Brett Ullman | May 7, 2020 | 0
Stupid Phrases for People in Crisis
First off: I completely dislike this title but I think the article has some great value to it. The question is about what we say to people who are struggling. What people usually take from a title like this is that they are calling the people saying the phrases stupid and then we argue about that statement instead of the content. For some people these statements are all you know and you say them with a heart that is trying to help. What people struggling would like you to know is that for the most part these statements are more hurtful then helpful. Lets look at how we can better support people struggling.
They suggest changing this from “God will never give you more than you can handle” to “Let me come over and help you do some laundry.” This strikes me as even more theologically correct.
They have some great thoughts on a framework for how to respond.
The first is the emergent or resuscitative stage. At this stage priority is given to removing the person from the source of the burn and stopping the burning process. The big things to think about are fluid replacement, nutrition, and pain management. Translated into crisis care, this means we’ll bring meals, coffee money, and pick up children from day care.

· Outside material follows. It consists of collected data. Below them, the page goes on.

(** The locals that change, the caller's buffer and what [srcId] and [last] point
    to; [packetTick] is [None] until a packet has been read. *)
Record partial := mk_partial {
  pa_first : bool;          (* veryFirstRead *)
  firstSrcId : Z;
  firstTick : Z;
  packetTick : option Z;
  rejectedPkt : Z;
  pa_count : Z;             (* pktCount *)
  pa_total : Z;             (* totalBytesRead *)
  remainingLen : Z;
  nextOffset : Z;
  pa_srcId : Z;             (* *srcId *)
  pa_last : bool;           (* *last *)
  pa_buf : list Z           (* dataBuf *)
}.

(** The return value, the buffer, and what the pointers point to. *)
Record part_result := mk_part_result {
  pr_ret : Z;
  pr_buf : list Z;
  pr_refs : part_refs
}.

Section Part.
Context {host : Host}.

Definition part_error (refs : part_refs) (e : errorCodes) (s : partial) : outcome partial part_result :=
  Halt (mk_part_result (error_code e) s.(pa_buf)
          (mk_part_refs s.(pa_last) s.(pa_srcId) refs.(ref_tick) refs.(ref_offset) refs.(ref_count))).

(** After the loop: [*tick = packetTick] reads an uninitialised variable when no
    packet was read. *)
Definition part_end (s : partial) : outcome partial part_result :=
  match s.(packetTick) with
  | None => Stuck
  | Some t =>
    Halt (mk_part_result s.(pa_total) s.(pa_buf)
            (mk_part_refs s.(pa_last) s.(pa_srcId) t s.(nextOffset) s.(pa_count)))
  end.

(** The head of the loop. *)
Definition part_head (s : partial) : outcome partial part_result :=
  if s.(remainingLen) <? MAX_EJFAT_MTU then part_end s else Next s.

(** Whether a packet belongs to the buffer: [inl] for an error code, [inr (s, true)]
    if it is to be copied and [inr (s, false)] if it is rejected. *)
Definition part_check (s : partial) (id offset tick : Z) : errorCodes + (partial * bool) :=
  if s.(pa_first) then
    if negb (offset =? 0) then inl OUT_OF_ORDER
    else inr (mk_partial s.(pa_first) id tick (Some tick) s.(rejectedPkt) s.(pa_count) s.(pa_total)
                s.(remainingLen) s.(nextOffset) id s.(pa_last) s.(pa_buf), true)
  else if negb (offset =? s.(nextOffset)) then inl OUT_OF_ORDER
  else
    if negb (id =? s.(firstSrcId)) || negb (tick =? s.(firstTick)) then
      if 100 <=? s.(rejectedPkt) + 1 then inl NO_REASSEMBLY
      else inr (mk_partial s.(pa_first) s.(firstSrcId) s.(firstTick) (Some tick)
                  (s.(rejectedPkt) + 1) s.(pa_count) s.(pa_total) s.(remainingLen)
                  s.(nextOffset) s.(pa_srcId) s.(pa_last) s.(pa_buf), false)
    else inr (mk_partial s.(pa_first) s.(firstSrcId) s.(firstTick) (Some tick) s.(rejectedPkt)
                s.(pa_count) s.(pa_total) s.(remainingLen) s.(nextOffset) s.(pa_srcId) s.(pa_last)
                s.(pa_buf), true).

(** One packet of data has been copied. *)
Definition part_count (s : partial) (buf : list Z) (offset dataBytes : Z) : partial :=
  mk_partial false s.(firstSrcId) s.(firstTick) s.(packetTick) s.(rejectedPkt)
    (u32 (s.(pa_count) + 1)) (s.(pa_total) + dataBytes) (u64 (s.(remainingLen) - dataBytes))
    (u32 (offset + dataBytes)) s.(pa_srcId) s.(pa_last) buf.

Definition part_done (s : partial) : partial :=
  mk_partial s.(pa_first) s.(firstSrcId) s.(firstTick) s.(packetTick) s.(rejectedPkt) s.(pa_count)
    s.(pa_total) s.(remainingLen) s.(nextOffset) s.(pa_srcId) true s.(pa_buf).

(** The body of the loop from recvfrom on, and the head of the next iteration. *)
Definition getPacketizedBuffer_step (refs : part_refs) (s : partial) (ev : recv_event)
    : outcome partial part_result :=
  match ev with
  | RecvErr _ => part_error refs RECV_MSG s
  | Datagram bytes =>
    let pkt := received 65536 bytes in
    let bytesRead := zlen pkt in
    if bytesRead <? RECV_HEADER then part_error refs INTERNAL_ERROR s
    else
      let dataBytes := bytesRead - RECV_HEADER in
      match parseReHeader pkt with
      | None => Stuck
      | Some (_, id, offset, length, tick) =>
        match part_check s id offset tick with
        | inl e => part_error refs e s
        | inr (s, false) => part_head s
        | inr (s, true) =>
          let offsetLocal := u32 (offset - refs.(ref_offset)) in
          match d ← load pkt RECV_HEADER dataBytes; store s.(pa_buf) offsetLocal d with
          | None => Stuck
          | Some buf =>
            let s := part_count s buf offset dataBytes in
            if length <=? s.(nextOffset) then part_end (part_done s) else part_head s
          end
        end
      end
  end.

Definition part_start (dataBuf : list Z) (bufLen : Z) (veryFirstRead : bool) (refs : part_refs)
    : partial :=
  mk_partial veryFirstRead refs.(ref_srcId) refs.(ref_tick) None 0 0 0 bufLen refs.(ref_offset)
    refs.(ref_srcId) refs.(ref_last) dataBuf.

(** The call; the second component is what the socket still holds. *)
Definition getPacketizedBuffer (dataBuf : list Z) (bufLen : Z) (veryFirstRead : bool)
    (refs : part_refs) (evs : list recv_event) : outcome partial part_result * list recv_event :=
  match part_head (part_start dataBuf bufLen veryFirstRead refs) with
  | Next s => feed_rest (getPacketizedBuffer_step refs) s evs
  | o => (o, evs)
  end.
End Part.

(** ** writeBuffer *)

(** [fwrite] takes all bytes or fewer (the parameter says how many); on a short
    write the program exits.  The result is what was appended to the file. *)
Definition writeBuffer (fwrite : list Z -> Z) (dataBuf : list Z) (nBytes : Z)
    : option (list Z * result Z) :=
  d ← load dataBuf 0 nBytes;
  let n := fwrite d in
  if n =? nBytes then Some (d, Ok 0) else Some (take (Z.to_nat n) d, Throw "exit(1)").

(** ** clearMap *)

(** The entries of the map of out-of-order packets: the block that holds the
    packet (to be freed), its length, and the first and last bits.  Returns the
    blocks freed and the empty map. *)
Definition clearMap (outOfOrderPackets : list (Z * (Z * Z * bool * bool)))
    : list Z * list (Z * (Z * Z * bool * bool)) :=
  match outOfOrderPackets with
  | [] => ([], outOfOrderPackets)
  | _ => (map (fun e => e.2.1.1.1) outOfOrderPackets, [])
  end.

(** ** getBuffer *)

(** The system calls made before reading. *)
Inductive net_call :=
  | NetSocket (ipv6 : bool)
  | NetRcvBuf (bytes : Z)
  | NetBind (ipv6 : bool) (port : Z) (addr : option string).

Section Get.
Context {host : Host} (h : heap).

Definition recv_port (port : Z) : Z := if port <? 1024 then 17750 else port.

(** [inet_pton]'s or [inet_addr]'s argument; none is the wildcard address. *)
Definition bind_addr (listeningAddr : option string) : option string :=
  match listeningAddr with
  | Some a => if (0 <? String.length a)%nat then Some a else None
  | None => None
  end.

Definition open_calls (useIPv6 : bool) (port : Z) (listeningAddr : option string) : list net_call :=
  [NetSocket useIPv6; NetRcvBuf 25000000; NetBind useIPv6 (recv_port port) (bind_addr listeningAddr)].

(** What the caller has afterwards: the value returned, the buffer and its
    length, and whether the pointer passed in is still allocated. *)
Definition get_result : Type := Z * option (list Z) * Z * bool.

Definition get_ret (nBytes : Z) : Z := if nBytes <? 0 then nBytes else 0.

Definition forget {St R R'} (f : R -> R') (o : outcome St R) : outcome unit R' :=
  match o with Next _ => Next tt | Halt r => Halt (f r) | Stuck => Stuck end.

The second stage is the acute or wound healing stage. At this stage, the body is trying to reach a state of balance, while remaining free from infection. During this stage, patients can become withdrawn, combative, or agitated. This stage can be a lengthy and unpredictable stage. Burn victims, like people in crisis, often lash out at those closest to them. Translate this into listening, listening, and listening some more.
The final stage is the rehabilitative or restorative stage. The goal at this stage is for a patient to resume a functional role within their family and community. Reconstruction surgery may be needed. Encouragement and reassurance are critical to the person at this stage. This would translate into going on walks with the person, taking them out to a movie or dinner, having them over for coffee or a meal.